Sausalito-based Brief ( describes itself as a “personal trainer” for a company’s business relationships. According to Ranere, Brief creates a new networking “habit” that could be used by more than 75 million freelancers and small service businesses worldwide that need to sell themselves but lack the time and inclination to do this consistently. By analyzing a firm’s emails, calendar events and social media interactions, Brief automatically generates daily suggestions about connecting with the right people at the right time.

“Follow this person on Twitter because you emailed them two weeks ago and they never replied,” Ranere said, giving an example of such a recommendation.

These suggestions are sent to a mobile app so users can view them on the go without interrupting the workday.


• Byte Foods uses Internet-connected vending kiosks placed in company locations to serve fresh, healthful meals and snacks 24 hours a day in offices that lack such options. Byte licenses the refrigerated kiosks, outfitted with a tablet and RFID sensors. Employees can swipe their credit or debit cards in the system and purchase what they want.

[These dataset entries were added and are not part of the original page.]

(** *** No tracked file *)

(** X19. While no file is tracked ([None] or the empty string) the watchdog
    only sleeps one second per iteration: it raises no restart however
    much time passes, so the file-creation timeout cannot fire. *)
Theorem untracked_never_restarts (obs : list observation) (r : recorder) :
  current_file r = None \/ current_file r = Some "" ->
  restart_requests (r_trace (_monitor_process lower cfg start_time obs r))
  = 0%nat /\
  Forall (fun e => e = Sleep 1)
         (r_trace (_monitor_process lower cfg start_time obs r)) /\
  r_status (_monitor_process lower cfg start_time obs r) <> Crashed /\
  current_file (r_rec (_monitor_process lower cfg start_time obs r))
  = current_file r.
Proof.
  unfold _monitor_process. intros Hcur.
  assert (Ht : forall r', current_file r' = current_file r ->
                          truthy (current_file r') = None).
  { intros r' ->. destruct Hcur as [-> | ->]; reflexivity. }
  assert (Hgen : forall r', current_file r' = current_file r ->
    restart_requests (r_trace (loop false obs r')) = 0%nat /\
    Forall (fun e => e = Sleep 1) (r_trace (loop false obs r')) /\
    r_status (loop false obs r') <> Crashed /\
    current_file (r_rec (loop false obs r')) = current_file r).
  { induction obs as [|o rest IH]; intros r' Hr'; cbn [monitor_loop].
    - destruct (stop_event r' || restart_event r')%bool; cbn;
        repeat split; auto; discriminate.
    - destruct (stop_event r' || restart_event r')%bool;
        [cbn; repeat split; auto; discriminate|].
      unfold monitor_body. rewrite (Ht r' Hr').
      cbn [s_control s_events s_rec r_trace r_rec r_status].
      destruct (IH (observe_flags o r') Hr') as (H1 & H2 & H3 & H4).
      rewrite restart_requests_app, H1. repeat split; auto.
      cbn [app]. now constructor. }
  now apply Hgen.
Qed.

(** *** The tracked file is missing *)

(** X20. The tracked path does not exist and the scan finds no segment.  Once
    more than [file_timeout] has passed since the watchdog started, the
    iteration raises one restart and sleeps a second, and the loop ends
    (unless the flag is cleared within that second, while
    [start_recording] is still joining the thread); until then it only
    sleeps a second. *)
Theorem missing_file_timeout
        (o : observation) (rest : list observation) (r : recorder)
        (target : string) :
  current_file r = Some target -> target <> "" ->
  stop_event r = false -> restart_event r = false ->
  o_exists o = false ->
  find_latest_mkv lower (output_dir cfg) (o_listing o) = None ->
  (file_timeout cfg < o_now o - start_time ->
   body false o r
   = mkStep (set_restart r)
            [Log ERROR; SetRestart CreateTimeoutSite; Sleep 1] Continue /\
   (o_clear o = false ->
    r_trace (_monitor_process lower cfg start_time (o :: rest) r)
    = [Log ERROR; SetRestart CreateTimeoutSite; Sleep 1] /\
    r_status (_monitor_process lower cfg start_time (o :: rest) r) = Exited /\
    restart_event
      (r_rec (_monitor_process lower cfg start_time (o :: rest) r)) = true))
  /\
  (o_now o - start_time <= file_timeout cfg ->
   body false o r = mkStep r [Sleep 1] Continue).
Proof.
  intros Hcur Hne Hstop Hres Hex Hscan.
  assert (Hbody : body false o r
                  = if o_now o - start_time >? file_timeout cfg
                    then mkStep (set_restart r)
                                [Log ERROR; SetRestart CreateTimeoutSite;
                                 Sleep 1] Continue
                    else mkStep r [Sleep 1] Continue).
  { unfold monitor_body.
    rewrite (truthy_tracked r target Hcur Hne), Hex, Hscan. reflexivity. }
  split; intros Ht.
  - assert (E : (o_now o - start_time >? file_timeout cfg) = true)
      by (rewrite Z.gtb_ltb; now apply Z.ltb_lt).
    rewrite E in Hbody. split; [exact Hbody|].
    intros Hclear. unfold _monitor_process. cbn [monitor_loop].
    rewrite Hstop, Hres, Hbody. cbn [orb s_control s_events s_rec].
    assert (Hflag : restart_event (observe_flags o (set_restart r)) = true)
      by (cbn; now rewrite Hclear).
    rewrite (loop_exits_on_restart lower cfg start_time false rest _ Hflag).
    cbn [r_trace r_status r_rec]. rewrite app_nil_r. auto.
  - assert (E : (o_now o - start_time >? file_timeout cfg) = false)
      by (rewrite Z.gtb_ltb; now apply Z.ltb_ge).
    now rewrite E in Hbody.
Qed.

(** X21. The tracked path does not exist and the scan finds a segment [f]: the
    watchdog adopts [f] with the current time and raises nothing, however
    long the path has been missing.  If [f] is gone when its size is read,
    the exception is not caught: the thread ends there, with [f] adopted,
    the old size kept and no restart raised, and later polls never
    happen. *)
Theorem missing_file_rediscovery
        (o : observation) (rest : list observation) (r : recorder)
        (target f : string) :
  current_file r = Some target -> target <> "" ->
  stop_event r = false -> restart_event r = false ->
  o_exists o = false ->
  truthy (find_latest_mkv lower (output_dir cfg) (o_listing o)) = Some f ->
  (forall z, o_latest_size o = Some z ->
     body false o r
     = mkStep (mkRecorder (Some f) (o_now o) z false false) [Log INFO]
              Continue)
  /\
  (o_latest_size o = None ->
   _monitor_process lower cfg start_time (o :: rest) r
   = mkRun (mkRecorder (Some f) (o_now o) (last_size r) false false)
           false [Log INFO] Crashed).
Proof.
  intros Hcur Hne Hstop Hres Hex Hscan. split.
  - intros z Hz. unfold monitor_body.
    rewrite (truthy_tracked r target Hcur Hne), Hex, Hscan, Hz.
    cbn [negb]. unfold with_size, adopt. cbn. now rewrite Hstop, Hres.
  - intros Hz. unfold _monitor_process. cbn [monitor_loop].
    rewrite Hstop, Hres. cbn [orb]. unfold monitor_body.
    rewrite (truthy_tracked r target Hcur Hne), Hex, Hscan, Hz.
    cbn [negb s_control s_rec s_events]. unfold adopt.
    now rewrite Hstop, Hres.
Qed.

(** *** The size did not grow *)

(** X22. The size is not above the last observed size and the scan reports
    another file [f]: the watchdog switches to [f], takes its size and the
    current time as the new progress, and raises nothing, even when the
    stall timeout has long passed for the old file. *)
Theorem switch_instead_of_restart
        (fc : bool) (o : observation) (r : recorder)
        (target f : string) (sz z : Z) :
  current_file r = Some target -> target <> "" ->
  o_exists o = true -> o_size o = Some sz -> sz <= last_size r ->
  other_file lower cfg target o = Some f -> o_latest_size o = Some z ->
  body fc o r
  = mkStep (mkRecorder (Some f) (o_now o) z (stop_event r) (restart_event r))
           [Log INFO] Continue.
Proof.
  intros Hcur Hne Hex Hsz Hle Hother Hz. unfold monitor_body.
  rewrite (truthy_tracked r target Hcur Hne), Hex, Hsz, Hother, Hz.
  cbn [negb].
  assert (E : (sz >? last_size r) = false)
    by (rewrite Z.gtb_ltb; now apply Z.ltb_ge).
  now rewrite E.
Qed.

(** X23. Progress is a size above the last observed size and nothing else.  A
    poll that reads a size at or below it (the same file unchanged or
    truncated, or a new smaller file) leaves the recorded size and
    progress time as they are; with no other file to switch to, it raises
    the restart once the stall timeout has passed since that progress
    time. *)
Theorem no_progress_unless_larger
        (fc : bool) (o : observation) (r : recorder)
        (target : string) (sz : Z) :
  current_file r = Some target -> target <> "" ->
  o_exists o = true -> o_size o = Some sz -> sz <= last_size r ->
  other_file lower cfg target o = None ->
  (timeout cfg < o_now o - last_check_time r ->
   body fc o r
   = mkStep (set_restart r)
            [Log ERROR; SetRestart StallSite; Sleep (monitor_interval cfg)]
            Continue)
  /\
  (o_now o - last_check_time r <= timeout cfg ->
   body fc o r = mkStep r [Sleep (monitor_interval cfg)] Continue).
Proof.
  intros Hcur Hne Hex Hsz Hle Hother.
  assert (E : (sz >? last_size r) = false)
    by (rewrite Z.gtb_ltb; now apply Z.ltb_ge).
  split; intros Ht; unfold monitor_body;
    rewrite (truthy_tracked r target Hcur Hne), Hex, Hsz, Hother;
    cbn [negb]; rewrite E.
  - assert (E2 : (o_now o - last_check_time r >? timeout cfg) = true)
      by (rewrite Z.gtb_ltb; now apply Z.ltb_lt).
    now rewrite E2.
  - assert (E2 : (o_now o - last_check_time r >? timeout cfg) = false)
      by (rewrite Z.gtb_ltb; now apply Z.ltb_ge).
    now rewrite E2.
Qed.

End WatchMore.

(** ** The recording loop *)

Section SupervisorFacts.
Import Supervisor ExitCode Watch.

Variable output_dir : string.

Lemma wait_loop_quiet (n : nat) (ticks : list tick) (r : recorder) :
  stop_event r = false -> restart_event r = false ->
  wait_loop (quiet n ++ ticks) r
  = (repeat Slept n ++ fst (fst (wait_loop ticks r)),
     snd (fst (wait_loop ticks r)), snd (wait_loop ticks r)).
Proof.
  intros Hs Hr. destruct r as [cf lct ls st re]. cbn in Hs, Hr. subst.
  induction n as [|n IH]; cbn [quiet repeat app].
  - now destruct (wait_loop ticks _) as [[evs r1] e].
  - cbn [wait_loop see_flags t_return_code t_stop t_restart stop_event
         restart_event current_file last_check_time last_size orb].
    fold (quiet n).
    change (see_flags (mkTick None false false)
                      (mkRecorder cf lct ls false false))
      with (mkRecorder cf lct ls false false).
    rewrite IH. reflexivity.
Qed.

(** X24. In the wait loop a restart request comes before the exit code: at the
    first pass where the restart flag is set the cycle calls the shutdown
    and leaves, and an exit code the child has by then is never handed to
    [_handle_exit_code]. *)
Theorem restart_beats_exit_code (n : nat) (t : tick) (more : list tick)
        (r : recorder) :
  stop_event r = false -> restart_event r = false ->
  t_restart t = true ->
  wait_loop (quiet n ++ t :: more) r
  = (repeat Slept n ++ [TerminateCalled], see_flags t r, Broke).
Proof.
  intros Hs Hr Ht. rewrite wait_loop_quiet by assumption.
  cbn [wait_loop]. cbn [see_flags restart_event].
  rewrite Hr, Ht. reflexivity.
Qed.

Lemma cycle_until_exit (c : cycle_obs) (n : nat) (code : Z)
      (more : list tick) (r : recorder) :
  stop_event r = false -> restart_event r = false ->
  c_spawn_ok c = true ->
  c_ticks c = quiet n ++ mkTick (Some code) false false :: more ->
  _single_recording_cycle output_dir c r
  = (Spawned (path_join output_dir (c_timestamp c ++ ".mkv")%string)
       :: repeat Slept n ++ [ExitHandled code],
     late_flags c
       (snd (_handle_exit_code code
                               (begin_cycle output_dir (c_timestamp c) r))),
     Broke).
Proof.
  intros Hs Hr Hok Ht. unfold _single_recording_cycle.
  rewrite Hok, Ht, wait_loop_quiet by assumption.
  destruct r as [cf lct ls st re]. cbn in Hs, Hr. subst. reflexivity.
Qed.

(** X25. After exit code 255 or 137, with no restart and no stop requested
    meanwhile, [start_recording] returns: no further child is started,
    whatever would have followed. *)
Theorem expected_exit_ends_recording
        (c : cycle_obs) (rest : list cycle_obs) (n : nat) (code : Z)
        (more : list tick) (r : recorder) :
  stop_event r = false -> restart_event r = false ->
  c_spawn_ok c = true ->
  c_ticks c = quiet n ++ mkTick (Some code) false false :: more ->
  c_late_restart c = false ->
  code = 255 \/ code = 137 ->
  fst (fst (start_recording output_dir (c :: rest) r))
  = Spawned (path_join output_dir (c_timestamp c ++ ".mkv")%string)
      :: repeat Slept n ++ [ExitHandled code] /\
  snd (start_recording output_dir (c :: rest) r) = Returned /\
  spawns (fst (fst (start_recording output_dir (c :: rest) r))) = 1%nat.
Proof.
  intros Hs Hr Hok Ht Hlate Hcode. cbn [start_recording].
  rewrite Hs, (cycle_until_exit c n code more r Hs Hr Hok Ht).
  apply expected_code_spec in Hcode.
  unfold _handle_exit_code. rewrite Hcode. cbn [snd].
  cbn [late_flags begin_cycle restart_event]. rewrite Hr, Hlate.
  cbn [orb fst snd]. repeat split.
  unfold spawns. cbn [filter is_spawn]. rewrite filter_app.
  assert (Hq : filter is_spawn (repeat Slept n) = []).
  { clear. induction n as [|m IH]; [reflexivity|exact IH]. }
  now rewrite Hq.
Qed.
(** *** The values of the report

    What [response.data] holds once parsed: the page reads fields that may
    be missing, null or of any type.  Numbers are the naturals, the counts
    and periods of a report; objects have no key twice. *)
#[warnings="-register-all"]
Inductive Json :=
| undefined
| null
| boolean (b : bool)
| number (n : nat)
| text (s : string)
| array (items : list Json)
| object (fields : list (string * Json)).

(** [v.k] and [v?.k]: the page reads the fields of the report through
    [?.], and the fields of a record of a list directly. *)
Definition field (k : string) (v : Json) : Json :=
  match v with
  | object fields => default undefined (get k fields)
  | _ => undefined
  end.

Definition truthy (v : Json) : bool :=
  match v with
  | undefined | null => false
  | boolean b => b
  | number n => bool_decide (n ≠ 0)
  | text s => bool_decide (s ≠ "")
  | array _ | object _ => true
  end.

(** [a || b] *)
Definition or_ (a b : Json) : Json := if truthy a then a else b.

(** [String(v)], the text of [v] in a template literal; an element of an
    array that is null or undefined is left empty by [join]. *)
Fixpoint toString (v : Json) : string :=
  match v with
  | undefined => "undefined"
  | null => "null"
  | boolean b => if b then "true" else "false"
  | number n => pretty n
  | text s => s
  | array items =>
      join ","
        ((fix elements (l : list Json) : list string :=
            match l with
            | [] => []
            | x :: rest =>
                match x with
                | undefined | null => ""
                | _ => toString x
                end :: elements rest
            end) items)
  | object _ => "[object Object]"
  end.

Definition element (v : Json) : string :=
  match v with
  | undefined | null => ""
  | _ => toString v
  end.

(** [v?.length]: an array has its length and a text the count of its
    UTF-16 code units; an object has the [length] it holds, if any. *)
Definition length_ (v : Json) : Json :=
  match v with
  | array items => number (length items)
  | text s => number (utf16_length s)
  | object _ => field "length" v
  | _ => undefined
  end.

(** [v > 0]: [true] counts as 1 and null as 0, undefined is no number, a
    text is the number it spells, if any, and an array or an object the
    one its text spells. *)
Definition positive (v : Json) : bool :=
  match v with
  | number n => bool_decide (0 < n)
  | boolean b => b
  | undefined | null => false
  | text s => positive_text s
  | array _ | object _ => positive_text (toString v)
  end.

(** [v === 0] *)
Definition is_zero (v : Json) : bool :=
  match v with
  | number n => bool_decide (n = 0)
  | _ => false
  end.

(** [v === s] for a string literal [s] *)
Definition is_text (s : string) (v : Json) : bool :=
  match v with
  | text s' => bool_decide (s' = s)
  | _ => false
  end.

(** *** What a render can do

    A render that throws is [None]: a [TypeError] of the code, or React
    refusing a child. *)

(** A value whose properties are read by [v.k]: the read throws on null
    and on undefined. *)
Definition record (v : Json) : option Json :=
  match v with
  | undefined | null => None
  | _ => Some v
  end.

• New Gen Surgical Inc. develops and manufactures sustainably designed, single-use medical devices.

• Cuberg plans to bring to market next-generation lithium ion batteries that can store twice as much energy as batteries in use today using patented solid electrolytic technology.


• Giggle Therapeutics makes high quality, cannabis-infused, seasoned culinary condiments for medical cannabis patients.

• The Town Kitchen delivers chef-created box lunches while employing low-income youth while giving them training and college course credit.

• Switch Vehicles Inc. teaches students in a STEM based curriculum manufacturing skills associated with building an electric vehicle.

• Wind-to-Green LLC develops a special use and market for anhydrous ammonia that could be used for a new type of battery, for the solid storage of hydrogen or for the synthesis of NH3 as well as for a fuel cell.

• The Temple Massager manufactures a device to relieve PTSD stress anxiety and facial muscle tension.

• Sonoma Science Labs produce a one-time home use diagnostic instrument for detecting venereal disease in women using an inexpensive pH reader.

• NowArchive provides the first visual discovery platform and marketplace for sharing and selling news photos and videos instantly with the media.

• Eazl distributes video-based MBA-type courses to 30,000 people worldwide.


The half-day Innovation Summit agenda also featured a keynote address by John Webley, founder of Petaluma-based Trevi Systems, a forward-osmosis water-desalinization system provider, on “Innovation as Economic Development.” He said creating an environment conducive to innovation requires six enablers for success: good schools, good universities, a stable society, a pleasant environment, a rich societal fabric (with art, music, etc.) and a supportive local government willing to issue expedited permits, and also offering incentives and business incubators.

“Innovations must be sustainable, respect human life and dignity and enrich our lives over the long term,” he said.

Another highlight of the Summit was a panel devoted to innovation moderated by Louis Stewart, deputy director of Innovation and Entrepreneurship in the Governor’s Office of Business and Economic Development, or Go Biz. On the panel were Kristen Madden, director of Creative Sonoma; Boku Kodama, managing director of the Renaissance Marin Entrepreneurship Center; and Paul Tasner, co-founder and CEO of PulpWorks Inc.

Another guest was Che Voigt, board chairman of the North Bay Angels.